2007年2月にIMAP対応Webメール『Denbun』(以下、IMAP版)をリリースしたネオジャパンが、11月14日に『Denbun POP版』(以下、POP版)を発表。IMAP版同様にAJAXを採用するとともに、多数の導入実績を持つグループウェア『desknet’s』の技術も応用されているという。POP版の開発に踏み切った経緯を問う。
2007.12.13 文:大谷忍
株式会社ネオジャパン
取締役 プロダクト事業本部長
大神田 守氏
POP版は、情報漏えい対策やメールデータの一元管理を目的としたWebメール製品。AJAXを採用しているので、快適な操作性を実現すると同時に、汎用DBと形態素解析エンジンの搭載により検索速度も向上している。今回、先にリリースされたIMAP版との違いや『desknet’s』との連携について、大神田取締役に、大いに語っていただいた。
- 『POP版』の開発背景について教えてください。
[大神田取締役]
これまで弊社が開発してきた『iOffice』や『desknet's』といったグループウェア製品には、すでにPOPを使ったWebメールが入っていました。また、弊社ではISP業者や大手ポータルサイト事業者様に対して、『desknet's』のWebメールだけを独自に提供していた実績もあり、POP版の開発は、それらを踏襲した製品となっています。
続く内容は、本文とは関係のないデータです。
Definition classify (actions : list Action) : CommitClass :=
  let adds := Z.of_nat (length (List.filter
    (λ a, match a with A_Add add => add_data_change add | _ => false end) actions)) in
  let removes := data_removes actions in
  if 0 <? removes then Change adds
  else if 0 <? adds then Data adds
  else if existsb (λ a, match a with A_Add _ | A_Remove _ => true | _ => false end) actions
  then Compaction
  else NoData.

(** [a.size.max(0) as u64], and its sum over files (a wrapping [sum::<u64>()]). *)
Definition file_bytes (a : Add) : Z := u64 (Z.max (size a) 0).
Definition sum_bytes (l : list Add) : Z :=
  fold_left (λ acc a, u64 (acc + file_bytes a)) l 0.

(** *** [LogBatch]'s own methods *)

Section Batch.
Context {Schema : Type}.

Definition is_empty (b : LogBatch Schema) : bool :=
  match files b with [] => true | _ => false end.

(** [index] is a [usize]; out of range falls back to [through_version]. *)
Definition version_of (b : LogBatch Schema) (i : nat) : Version :=
  default (through_version b) (file_versions b !! i).

Definition total_bytes (b : LogBatch Schema) : Z := sum_bytes (files b).
End Batch.

(** How much of an oversized commit a split takes: the inner loop of [next_batch]. *)
Fixpoint split_take (max_files max_bytes : Z) (remaining : list Add) (take taken : Z) : Z :=
  match remaining with
  | [] => take
  | a :: rest =>
      let sz := file_bytes a in
      if (max_files <? take + 1) || ((max_bytes <? u64 (taken + sz)) && (0 <? take))
      then take
      else split_take max_files max_bytes rest (take + 1) (u64 (taken + sz))
  end.

(** ** The stream *)

Section Stream.
Context {Bytes Schema : Type}.

Abbreviation Stream := (LogStream Schema).
Abbreviation Store := (LogStore Bytes Schema).

(** Assignments to one field of [self]. *)
Definition set_cursor (new : StreamCursor) (s : Stream) : Stream :=
  let '(Build_LogStream _ _ mf mb p sp pin sc h uri fl amp st id) := s in
  Build_LogStream Schema new mf mb p sp pin sc h uri fl amp st id.
Definition set_schema_cache (new : gmap Z Schema) (s : Stream) : Stream :=
  let '(Build_LogStream _ c mf mb p sp pin _ h uri fl amp st id) := s in
  Build_LogStream Schema c mf mb p sp pin new h uri fl amp st id.
Definition set_head (new : option Version) (s : Stream) : Stream :=
  let '(Build_LogStream _ c mf mb p sp pin sc _ uri fl amp st id) := s in
  Build_LogStream Schema c mf mb p sp pin sc new uri fl amp st id.
Definition set_version_floor (new : Version) (s : Stream) : Stream :=
  let '(Build_LogStream _ c mf mb p sp pin sc h uri _ amp st id) := s in
  Build_LogStream Schema c mf mb p sp pin sc h uri new amp st id.
Definition set_stop_after (new : option Version) (s : Stream) : Stream :=
  let '(Build_LogStream _ c mf mb p sp pin sc h uri fl amp _ id) := s in
  Build_LogStream Schema c mf mb p sp pin sc h uri fl amp new id.
Definition set_identity (new : option (Version * string)) (s : Stream) : Stream :=
  let '(Build_LogStream _ c mf mb p sp pin sc h uri fl amp st _) := s in
  Build_LogStream Schema c mf mb p sp pin sc h uri fl amp st new.

(** What the stream shares with the pipeline that decodes its batches: [amplification]. *)
Definition set_amplification (new : Z) (s : Stream) : Stream :=
  let '(Build_LogStream _ c mf mb p sp pin sc h uri fl _ st id) := s in
  Build_LogStream Schema c mf mb p sp pin sc h uri fl new st id.

(** *** Building one *)

(** [LogStreamBuilder::new] on a loaded table: its root URL, version and id. *)
Definition stream_new (root_url : string) (table_version : option Version)
    (table_id : option string) : Stream :=
  {| cursor := at_version 0; max_files_per_batch := 1000;
     max_bytes_per_batch := 256 * 1024 * 1024; policy := FailOnChange;
     allow_commit_splitting := false; pin_lookup_snapshots := false;
     schema_cache := ∅; head := None; source_uri := root_url;
     version_floor := default 0 table_version; amplification := amplification_default;
     stop_after := None;
     identity := match table_version, table_id with
                 | Some v, Some i => Some (v, i)
                 | _, _ => None
                 end |}.

Definition with_starting_cursor (c : StreamCursor) (s : Stream) : Stream := set_cursor c s.
Definition with_starting_version (v : Version) (s : Stream) : Stream :=
  set_cursor (at_version v) s.
(** [with_starting_timestamp], given the version the table loads to at that time. *)
Definition with_starting_timestamp (loaded : result DeltaTableError (option Version))
    (s : Stream) : result Error Stream :=
  match loaded with
  | Ok v => Ok (set_cursor (at_version (default 0 v)) s)
  | Err e => Err (Delta e)
  end.
Definition with_stop_after (v : option Version) (s : Stream) : Stream := set_stop_after v s.
Definition release_stop (s : Stream) : Stream := set_stop_after None s.
Definition with_source_uri (new : string) (s : Stream) : Stream :=
  let '(Build_LogStream _ c mf mb p sp pin sc h _ fl amp st id) := s in
  Build_LogStream Schema c mf mb p sp pin sc h new fl amp st id.
Definition with_max_files_per_batch (n : Z) (s : Stream) : Stream :=
  let '(Build_LogStream _ c _ mb p sp pin sc h uri fl amp st id) := s in
  Build_LogStream Schema c (Z.max n 1) mb p sp pin sc h uri fl amp st id.
Definition with_max_bytes_per_batch (n : Z) (s : Stream) : Stream :=
  let '(Build_LogStream _ c mf _ p sp pin sc h uri fl amp st id) := s in
  Build_LogStream Schema c mf (Z.max n 1) p sp pin sc h uri fl amp st id.
Definition with_change_policy (new : ChangePolicy) (s : Stream) : Stream :=
  let '(Build_LogStream _ c mf mb _ sp pin sc h uri fl amp st id) := s in
  Build_LogStream Schema c mf mb new sp pin sc h uri fl amp st id.
Definition with_commit_splitting (yes : bool) (s : Stream) : Stream :=
  let '(Build_LogStream _ c mf mb p _ pin sc h uri fl amp st id) := s in
  Build_LogStream Schema c mf mb p yes pin sc h uri fl amp st id.
Definition with_pinned_lookup_snapshots (yes : bool) (s : Stream) : Stream :=
  let '(Build_LogStream _ c mf mb p sp _ sc h uri fl amp st id) := s in
  Build_LogStream Schema c mf mb p sp yes sc h uri fl amp st id.

(** The most bytes this batch may combine, under the process's budget. *)
Definition combined_ceiling (budget : Budget) (s : Stream) : Z :=
  match bytes_per_batch budget (amplification_get (amplification s)) with
  | Some b => Z.min (max_bytes_per_batch s) b
  | None => max_bytes_per_batch s
  end.

Definition replaced (s : Stream) (detail : string) : Error :=
  SourceReplaced (source_uri s) detail.

(** [check_identity]: whether a snapshot just loaded is of the table being read. *)
Definition check_identity (S : Store) (s : Stream) (v : Version) (now : option string)
    : Stream * result Error unit :=
  match now, identity s with
  | None, _ => (s, Ok tt)
  | _, None => (s, Ok tt)
  | Some now, Some (seen_at, was) =>
      if decide (was = now) then (set_identity (Some (v, now)) s, Ok tt)
      else match log_state S (Some seen_at) with
           | Err e => (s, Err (Delta e))
           | Ok then_ =>
               if decide (state_id then_ = Some was)
               then (set_identity (Some (v, now)) s, Ok tt)
               else (s, Err (replaced s "its table id changed"))
           end
  end.

(** [latest_version] *)
Definition latest_version (S : Store) (s : Stream) : Stream * result Error Version :=
  match get_latest_version S (version_floor s) with
  | Ok v => (set_version_floor v s, Ok v)
  | Err D_InvalidVersion =>
      match log_state S None with
      | Err e => (s, Err (Delta e))
      | Ok hd =>
          let resolved := state_version hd in
          if resolved <? version_floor s
          then (s, Err (replaced s "its head is now below a version already seen"))
          else match check_identity S s resolved (state_id hd) with
               | (s, Err e) => (s, Err e)
               | (s, Ok _) =>
                   let s := set_version_floor resolved s in
                   (s, match get_latest_version S resolved with
                       | Ok v => Ok v
                       | Err e => Err (Delta e)
                       end)
               end
      end
  | Err e => (s, Err (Delta e))
  end.

(** [commit_log_timestamp] *)
Definition commit_log_timestamp (S : Store) (v : Version) : result Error Z :=
  ok_or (last_modified S v) (Other "cannot read Delta-log timestamp for source commit").

(** [schema_at] *)
Definition schema_at (S : Store) (s : Stream) (v : Version) : Stream * result Error Schema :=
  match schema_cache s !! v with
  | Some sch => (s, Ok sch)
  | None =>
      match log_state S (Some v) with
      | Err e => (s, Err (Delta e))
      | Ok snapshot =>
          match check_identity S s (state_version snapshot) (state_id snapshot) with
          | (s, Err e) => (s, Err e)
          | (s, Ok _) =>
              let cache := if decide (8 < base.size (schema_cache s))%nat then ∅
                           else schema_cache s in
              (set_schema_cache (<[v := state_schema snapshot]> cache) s,
               Ok (state_schema snapshot))
          end
      end
  end.

(** *** [next_batch] *)

(** The local variables its loop updates. *)
Record BatchAcc := {
  a_files : list (Version * Add);
  a_bytes : Z;
  a_cursor : StreamCursor;
  a_through : option Version;
  a_stamp : option Z;
}.

(** What one iteration of the loop does: [continue], [break] or a [return Err]. *)
Inductive Flow := Continue (acc : BatchAcc) | Break (acc : BatchAcc) | Return (e : Error).

Definition skip_commit (acc : BatchAcc) : BatchAcc :=
  {| a_files := a_files acc; a_bytes := a_bytes acc;
     a_cursor := next_version (a_cursor acc); a_through := a_through acc;
     a_stamp := a_stamp acc |}.

(** The [adds] of a commit under the policy: [None] skips it. *)
Definition commit_adds (p : ChangePolicy) (v : Version) (actions : list Action)
    : result Error (option (list Add)) :=
  match classify actions, p with
  | (Compaction | NoData), _ => Ok None
  | Change _, FailOnChange => Err (ChangeCommit v)
  | Change _, SkipChangeCommits => Ok None
  | Change _, IgnoreChanges => Ok (Some (data_adds actions))
  | Data _, _ => Ok (Some (data_adds actions))
  end.

(** The timestamp a pinned stream records for the commit it ends at. *)
Definition stamp (S : Store) (s : Stream) (v : Version) (old : option Z)
    : result Error (option Z) :=
  if pin_lookup_snapshots s
  then let? t := commit_log_timestamp S v in Ok (Some t)
  else Ok old.

(** What is done with a commit's remaining files: all of them, none yet, or as many as
    a split takes. *)
Definition admit_commit (S : Store) (budget : Budget) (s : Stream) (acc : BatchAcc)
    (remaining : list Add) : Flow :=
  let v := version (a_cursor acc) in
  let n := Z.of_nat (length remaining) in
  let commit_bytes := sum_bytes remaining in
  let fits_files := Z.of_nat (length (a_files acc)) + n <=? max_files_per_batch s in
  let ceiling := match a_files acc with
                 | [] => max_bytes_per_batch s
                 | _ => combined_ceiling budget s
                 end in
  let fits_bytes := u64 (a_bytes acc + commit_bytes) <=? ceiling in
  if fits_files && fits_bytes then
    match stamp S s v (a_stamp acc) with
    | Err e => Return e
    | Ok t =>
        let acc := {| a_files := a_files acc ++ ((v,.) <$> remaining);
                      a_bytes := u64 (a_bytes acc + commit_bytes);
                      a_cursor := next_version (a_cursor acc);
                      a_through := Some v; a_stamp := t |} in
        if pin_lookup_snapshots s then Break acc else Continue acc
    end
  else match a_files acc with
  | _ :: _ => Break acc
  | [] =>
      if negb (allow_commit_splitting s)
      then Return (CommitTooLarge v n commit_bytes (max_files_per_batch s)
                     (max_bytes_per_batch s))
      else
        let take0 := split_take (max_files_per_batch s) (max_bytes_per_batch s) remaining 0 0 in
        let take_ := Z.min (Z.max take0 1) n in
        match stamp S s v (a_stamp acc) with
        | Err e => Return e
        | Ok t =>
            Break {| a_files := a_files acc ++ ((v,.) <$> take (Z.to_nat take_) remaining);
                     a_bytes := a_bytes acc;
                     a_cursor := advanced_by (a_cursor acc) take_;
                     a_through := Some v; a_stamp := t |}
        end
  end.

(** One iteration of the [while cursor.version <= readable] loop. *)
Definition iteration (S : Store) (budget : Budget) (s : Stream) (acc : BatchAcc) : Flow :=
  let v := version (a_cursor acc) in
  match read_commit_entry S v with
  | Err e => Return (Delta e)
  | Ok None =>
      match a_files acc with
      | [] => Return (CursorUnavailable (source_uri s) (a_cursor acc))
      | _ => Break acc
      end
  | Ok (Some raw) =>
      match get_actions S v raw with
      | Err e => Return (Delta e)
      | Ok actions =>
          match commit_adds (policy s) v actions with
          | Err e => Return e
          | Ok None => Continue (skip_commit acc)
          | Ok (Some adds) =>
              match List.find deletion_vector adds with
              | Some a => Return (DeletionVectorUnsupported v (path a))
              | None =>
                  let already := Z.min (index (a_cursor acc)) (Z.of_nat (length adds)) in
                  match drop (Z.to_nat already) adds with
                  | [] => Continue (skip_commit acc)
                  | remaining => admit_commit S budget s acc remaining
                  end
              end
          end
      end
  end.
もともと、IMAP版は『desknet's』ユーザからの要望に応えるために開発したのですが、同じようにPOP版もユーザからの要望を実現した仕様となっています。例えば、ISP業者の場合、どうしてもセンターのメールサーバにメールを蓄積するような仕組みがありませんので、POPを使う場合がどうしても多くなります。
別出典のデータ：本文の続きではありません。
#[export] Instance frame_preorder : PreOrder frame.
Proof. split; [by intros []|]. intros ??? [] []; split; congruence. Qed.

Lemma frame_set_head h s : frame s (set_head h s).
Proof. by destruct s. Qed.
Lemma frame_set_floor v s : frame s (set_version_floor v s).
Proof. by destruct s. Qed.
Lemma frame_set_cache m s : frame s (set_schema_cache m s).
Proof. by destruct s. Qed.
Lemma frame_set_identity i s : frame s (set_identity i s).
Proof. by destruct s. Qed.
Hint Resolve frame_set_head frame_set_floor frame_set_cache frame_set_identity : core.
Hint Extern 1 (frame ?s ?s) => reflexivity : core.

Lemma check_identity_frame s v now s' r : check_identity S s v now = (s', r) → frame s s'.
Proof.
  unfold check_identity. destruct now, (identity s) as [[seen was]|];
    try (by intros [= <- <-]).
  case_decide; [by intros [= <- <-]|]. destruct (log_state S _); [|by intros [= <- <-]].
  case_decide; by intros [= <- <-].
Qed.

Lemma latest_version_frame s s' r : latest_version S s = (s', r) → frame s s'.
Proof.
  unfold latest_version. destruct (get_latest_version S _) as [v|[]]; try by intros [= <- <-].
  destruct (log_state S None) as [hd|]; [|by intros [= <- <-]].
  destruct (_ <? _); [by intros [= <- <-]|].
  destruct (check_identity _ _ _ _) as [s1 [u|e]] eqn:Hc;
    apply check_identity_frame in Hc; intros [= <- <-]; [by etrans|done].
Qed.

Lemma latest_version_head s s' v :
  latest_version S s = (s', Ok v) → ∃ fl, get_latest_version S fl = Ok v.
Proof.
  unfold latest_version.
  destruct (get_latest_version S (version_floor s)) as [w|[]] eqn:E; try done;
    [by intros [= <- <-]; eauto|].
  destruct (log_state S None) as [hd|]; [|done]. destruct (_ <? _); [done|].
  destruct (check_identity _ _ _ _) as [s1 [u|e]]; [|done].
  destruct (get_latest_version S (state_version hd)) eqn:E2; [|done].
  intros [= <- <-]; eauto.
Qed.

Lemma schema_at_frame s v s' r : schema_at S s v = (s', r) → frame s s'.
Proof.
  unfold schema_at. destruct (schema_cache s !! v); [by intros [= <- <-]|].
  destruct (log_state S _) as [st|]; [|by intros [= <- <-]].
  destruct (check_identity _ _ _ _) as [s1 [u|e]] eqn:Hc;
    apply check_identity_frame in Hc; intros [= <- <-]; [by etrans|done].
Qed.

(** How far a call reads: the head, or the version it was told to stop after. *)
Definition readable_to (s : LogStream Schema) (latest : Version) : Version :=
  match stop_after s with Some stop => Z.min stop latest | None => latest end.

(** What the state and the answer of a call are, from the loop's result. *)
Record answers (s s' : LogStream Schema) (latest : Version) (acc : BatchAcc)
    (r : option (LogBatch Schema)) : Prop := {
  ans_cursor : cursor s' = a_cursor acc;
  ans_batch :
    match r with
    | None => a_files acc = []
    | Some b =>
        a_files acc ≠ [] ∧ start b = cursor s ∧ end_ b = a_cursor acc ∧
        zip (file_versions b) (files b) = a_files acc ∧ files b = (a_files acc).*2
    end;
}.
技術的な特長としては、AJAXが挙げられます。IMAP版、POP版に関わらず、クライアントメーラーの操作性をWebメールでも実現することが開発方針としてありました。今では他社でも普通に採用していますが、弊社では一昨年の段階で、『desknet's』のWebメールをAJAX化するという方向で動き出したことが今に繋がっています。AJAXにより操作性が向上したため、利用者に対するサービスレベルを落としたくないと考えているIT管理者の要望にも応えられるようになりました。